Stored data
· · · · · · ·

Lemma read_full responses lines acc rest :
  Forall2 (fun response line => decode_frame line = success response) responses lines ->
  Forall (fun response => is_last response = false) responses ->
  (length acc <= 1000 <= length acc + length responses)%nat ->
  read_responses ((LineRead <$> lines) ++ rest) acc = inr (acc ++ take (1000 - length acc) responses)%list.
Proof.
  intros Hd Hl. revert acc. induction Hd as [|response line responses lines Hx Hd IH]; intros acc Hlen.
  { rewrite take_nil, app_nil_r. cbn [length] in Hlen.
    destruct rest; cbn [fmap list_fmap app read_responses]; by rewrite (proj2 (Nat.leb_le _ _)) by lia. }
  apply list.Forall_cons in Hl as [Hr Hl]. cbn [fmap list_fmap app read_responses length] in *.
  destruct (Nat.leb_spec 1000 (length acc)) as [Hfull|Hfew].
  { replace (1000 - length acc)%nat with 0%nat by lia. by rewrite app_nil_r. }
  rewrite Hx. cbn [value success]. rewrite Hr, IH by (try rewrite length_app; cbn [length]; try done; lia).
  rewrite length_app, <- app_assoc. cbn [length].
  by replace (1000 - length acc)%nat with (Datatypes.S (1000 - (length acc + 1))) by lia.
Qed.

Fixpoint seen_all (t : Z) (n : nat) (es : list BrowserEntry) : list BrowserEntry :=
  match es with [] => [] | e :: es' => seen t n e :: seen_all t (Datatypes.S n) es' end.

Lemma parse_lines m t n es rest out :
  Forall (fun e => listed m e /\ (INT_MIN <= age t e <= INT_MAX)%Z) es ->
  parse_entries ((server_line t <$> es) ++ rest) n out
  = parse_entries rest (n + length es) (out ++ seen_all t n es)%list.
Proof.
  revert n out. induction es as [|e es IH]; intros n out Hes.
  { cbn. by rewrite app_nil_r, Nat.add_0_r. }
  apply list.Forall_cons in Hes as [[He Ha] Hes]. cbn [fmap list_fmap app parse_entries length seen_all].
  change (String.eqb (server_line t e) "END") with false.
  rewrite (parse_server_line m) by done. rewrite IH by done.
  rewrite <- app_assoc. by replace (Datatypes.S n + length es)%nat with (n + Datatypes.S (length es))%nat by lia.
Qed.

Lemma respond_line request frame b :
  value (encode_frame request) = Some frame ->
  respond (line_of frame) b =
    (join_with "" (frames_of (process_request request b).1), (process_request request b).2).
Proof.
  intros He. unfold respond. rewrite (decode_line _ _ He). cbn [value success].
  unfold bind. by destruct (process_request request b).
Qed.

· · · · · · ·

What you will do: Retype the entries exactly; leave nothing out.

Output for this task:
Lemma read_full responses lines acc rest :
  Forall2 (fun response line => decode_frame line = success response) responses lines ->
  Forall (fun response => is_last response = false) responses ->
  (length acc <= 1000 <= length acc + length responses)%nat ->
  read_responses ((LineRead <$> lines) ++ rest) acc = inr (acc ++ take (1000 - length acc) responses)%list.
Proof.
  intros Hd Hl. revert acc. induction Hd as [|response line responses lines Hx Hd IH]; intros acc Hlen.
  { rewrite take_nil, app_nil_r. cbn [length] in Hlen.
    destruct rest; cbn [fmap list_fmap app read_responses]; by rewrite (proj2 (Nat.leb_le _ _)) by lia. }
  apply list.Forall_cons in Hl as [Hr Hl]. cbn [fmap list_fmap app read_responses length] in *.
  destruct (Nat.leb_spec 1000 (length acc)) as [Hfull|Hfew].
  { replace (1000 - length acc)%nat with 0%nat by lia. by rewrite app_nil_r. }
  rewrite Hx. cbn [value success]. rewrite Hr, IH by (try rewrite length_app; cbn [length]; try done; lia).
  rewrite length_app, <- app_assoc. cbn [length].
  by replace (1000 - length acc)%nat with (Datatypes.S (1000 - (length acc + 1))) by lia.
Qed.

Fixpoint seen_all (t : Z) (n : nat) (es : list BrowserEntry) : list BrowserEntry :=
  match es with [] => [] | e :: es' => seen t n e :: seen_all t (Datatypes.S n) es' end.

Lemma parse_lines m t n es rest out :
  Forall (fun e => listed m e /\ (INT_MIN <= age t e <= INT_MAX)%Z) es ->
  parse_entries ((server_line t <$> es) ++ rest) n out
  = parse_entries rest (n + length es) (out ++ seen_all t n es)%list.
Proof.
  revert n out. induction es as [|e es IH]; intros n out Hes.
  { cbn. by rewrite app_nil_r, Nat.add_0_r. }
  apply list.Forall_cons in Hes as [[He Ha] Hes]. cbn [fmap list_fmap app parse_entries length seen_all].
  change (String.eqb (server_line t e) "END") with false.
  rewrite (parse_server_line m) by done. rewrite IH by done.
  rewrite <- app_assoc. by replace (Datatypes.S n + length es)%nat with (n + Datatypes.S (length es))%nat by lia.
Qed.

Lemma respond_line request frame b :
  value (encode_frame request) = Some frame ->
  respond (line_of frame) b =
    (join_with "" (frames_of (process_request request b).1), (process_request request b).2).
Proof.
  intros He. unfold respond. rewrite (decode_line _ _ He). cbn [value success].
  unfold bind. by destruct (process_request request b).
Qed.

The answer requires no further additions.